> [WHAT THE TASK REQUIRES]:
Go over the records and copy every line with the string "entries".

____________

(* ===== verification/Gateway.v ===== *)
(** The WebSocket gateway (intents/intents.gateway.ts), its protocol negotiation
    (intents/ws-protocol.ts) and the replay stores it reads from
    (intents/backplane/replay-store.ts, memory-replay.store.ts,
    redis-replay.store.ts).

    A socket is a name; [gw_open] are the sockets whose [readyState] is [OPEN], and
    [gw_sent] records every frame an open socket was handed, in order ([ws] drops
    what is sent to any other).  Handlers are programs of [Prog]: each step is a
    stretch between two awaits, so that handlers of many clients, broadcasts,
    heartbeats and the drain interleave.  The intents and solvers services are part
    of the state and may change between steps; [gw_down] makes their reads fail.
    The replay store is any instance of [ReplayStore]; token payloads and
    signatures are verified outside and are arguments. *)
From S2P Require Import Prelude JsMap BigInt JsNumber AbuseRules TtlKeeper IntentTypes IntentsRepo Prog Solvers IntentIndex Sessions Feed.
From Stdlib Require Import QArith Qcanon.
From stdpp Require Import relations.
Local Open Scope string_scope.
Local Open Scope list_scope.
Local Open Scope Z_scope.

(** * Protocol versions *)

Definition WS_PROTOCOL_V1 : string := "vortex.v1".
Definition WS_SUPPORTED_PROTOCOLS : list string := [WS_PROTOCOL_V1].
Definition WS_CLOSE_UNSUPPORTED_PROTOCOL : Z := 1002.

(** The offered protocols in the order of the header. *)
Definition negotiateProtocol (protocols : list string) : string :=
  match protocols with
  | [] => ""
  | p0 :: _ => default p0 (snd <$> list_find (fun p => p ∈ WS_SUPPORTED_PROTOCOLS) protocols)
  end.
Definition resolveProtocol (protocol : string) : option string :=
  if bool_decide (protocol = "") || bool_decide (protocol = WS_PROTOCOL_V1) then Some WS_PROTOCOL_V1 else None.

(** * Events and the replay stores *)

(** The fields of an event the gateway looks at. *)
Record WsEvent := { we_type : string; we_intent : option Intent; we_intentId : option string; we_srcChain : option string }.
Definition SequencedEvent : Type := Z * WsEvent.

Record ReplaySinceResult := { rr_events : list SequencedEvent; rr_tooOld : bool }.

(** What a store offers the gateway; [None]: the call is rejected.  [append] is
    given the two readings of the clock. *)
Class ReplayStore (T : Type) := {
  append : Z * Z -> SequencedEvent -> T -> option T;
  since : Z -> T -> option ReplaySinceResult;
  latestSeq : T -> option Z;
  oldestSeq : T -> option Z;
}.

Definition after (fromSeq : Z) (l : list SequencedEvent) : list SequencedEvent := filter (fun e => fromSeq < e.1) l.

(** What the gateway relies on: a store holds the latest of what it was given, and
    an answer that is not [tooOld] is all it holds after [fromSeq]. *)
Class ReplayStoreLaws (T : Type) `{ReplayStore T} := {
  held : T -> list SequencedEvent;
  append_held : forall clock e t t', append clock e t = Some t' -> exists lost, held t ++ [e] = lost ++ held t';
  since_held : forall fromSeq t r, since fromSeq t = Some r -> rr_events r = if rr_tooOld r then [] else after fromSeq (held t);
}.

(** ** In memory *)

Record StoredEntry := { se_event : SequencedEvent; se_timestamp : Z }.
Record MemoryReplayStore := { ms_buf : list StoredEntry; ms_maxCount : nat; ms_maxAgeMs : option Z }.
Definition put_buf (buf : list StoredEntry) (m : MemoryReplayStore) : MemoryReplayStore :=
  {| ms_buf := buf; ms_maxCount := ms_maxCount m; ms_maxAgeMs := ms_maxAgeMs m |}.

Fixpoint evict_count (maxCount : nat) (buf : list StoredEntry) : list StoredEntry :=
  match buf with
  | [] => []
  | _ :: rest => if (maxCount <? length buf)%nat then evict_count maxCount rest else buf
  end.
Fixpoint evict_age (cutoff : Z) (buf : list StoredEntry) : list StoredEntry :=
  match buf with
  | [] => []
  | e :: rest => if se_timestamp e <? cutoff then evict_age cutoff rest else buf
  end.
Definition memory_append (clock : Z * Z) (event : SequencedEvent) (m : MemoryReplayStore) : MemoryReplayStore :=
  let buf := evict_count (ms_maxCount m) (ms_buf m ++ [{| se_event := event; se_timestamp := clock.1 |}]) in
  put_buf match ms_maxAgeMs m with Some maxAge => evict_age (clock.2 - maxAge) buf | None => buf end m.
Definition memory_since (fromSeq : Z) (m : MemoryReplayStore) : ReplaySinceResult :=
  match ms_buf m with
  | [] => {| rr_events := []; rr_tooOld := false |}
  | e :: _ =>
      let oldest := (se_event e).1 in
      if fromSeq <? oldest - 1 then {| rr_events := []; rr_tooOld := true |}
      else {| rr_events := filter (fun e => fromSeq < e.1) (se_event <$> ms_buf m); rr_tooOld := false |}
  end.
Definition memory_latestSeq (m : MemoryReplayStore) : Z := match last (ms_buf m) with None => 0 | Some e => (se_event e).1 end.
Definition memory_oldestSeq (m : MemoryReplayStore) : Z := match ms_buf m with [] => -1 | e :: _ => (se_event e).1 end.

#[export] Instance memory_store : ReplayStore MemoryReplayStore := {
  append clock e m := Some (memory_append clock e m);
  since fromSeq m := Some (memory_since fromSeq m);
  latestSeq m := Some (memory_latestSeq m);
  oldestSeq m := Some (memory_oldestSeq m);
}.

(** ** In Redis *)

(** A stream whose entries have the ids [0-seq].  [XADD] rejects an id that is not
    above the stream's last one; trimming with [~] removes at most what it may,
    whole nodes of the stream at a time: [rd_trim] is the number of the oldest
    entries it removes of those it may. *)
Record RedisReplayStore := {
  rd_stream : list SequencedEvent; rd_lastId : Z; rd_maxCount : nat; rd_maxAgeMs : option Z; rd_up : bool; rd_trim : nat -> nat
}.
Definition put_stream (stream : list SequencedEvent) (lastId : Z) (r : RedisReplayStore) : RedisReplayStore :=
  {| rd_stream := stream; rd_lastId := lastId; rd_maxCount := rd_maxCount r; rd_maxAgeMs := rd_maxAgeMs r; rd_up := rd_up r; rd_trim := rd_trim r |}.
Definition trim_stream (r : RedisReplayStore) (removable : nat) (stream : list SequencedEvent) : list SequencedEvent := drop (rd_trim r removable `min` removable) stream.
(** The entries below [cutoffMs-0]: their ids start with 0. *)
Definition below_minid (cutoffMs : Z) (stream : list SequencedEvent) : nat := if 0 <? cutoffMs then length stream else 0%nat.
Definition redis_append (clock : Z * Z) (event : SequencedEvent) (r : RedisReplayStore) : option RedisReplayStore :=
  if negb (rd_up r) then None
  else if event.1 <=? rd_lastId r then None
  else let stream := rd_stream r ++ [event] in
       let stream := trim_stream r (length stream - rd_maxCount r) stream in
       let stream := match rd_maxAgeMs r with Some maxAge => trim_stream r (below_minid (clock.2 - maxAge) stream) stream | None => stream end in
       Some (put_stream stream event.1 r).
Definition redis_oldestSeq (r : RedisReplayStore) : option Z :=
  if rd_up r then Some match rd_stream r with [] => -1 | e :: _ => e.1 end else None.
Definition redis_latestSeq (r : RedisReplayStore) : option Z :=
  if rd_up r then Some match last (rd_stream r) with None => 0 | Some e => e.1 end else None.
(** [XRANGE stream 0-(fromSeq+1) +] *)
Definition redis_range (fromSeq : Z) (r : RedisReplayStore) : list SequencedEvent := filter (fun e => fromSeq + 1 <= e.1) (rd_stream r).
Definition redis_since (fromSeq : Z) (r : RedisReplayStore) : option ReplaySinceResult :=
  if negb (rd_up r) then None
  else let events := redis_range fromSeq r in
       if fromSeq =? 0 then Some {| rr_events := events; rr_tooOld := false |}
       else match events with
            | e :: _ => if fromSeq + 1 <? e.1 then Some {| rr_events := []; rr_tooOld := true |} else Some {| rr_events := events; rr_tooOld := false |}
            | [] =>
                oldest ← redis_oldestSeq r;
                Some {| rr_events := []; rr_tooOld := negb (oldest =? -1) |}
            end.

____________

> [RESULT FOR THIS EXERCISE]:
(** A stream whose entries have the ids [0-seq].  [XADD] rejects an id that is not
    entries it removes of those it may. *)
(** The entries below [cutoffMs-0]: their ids start with 0. *)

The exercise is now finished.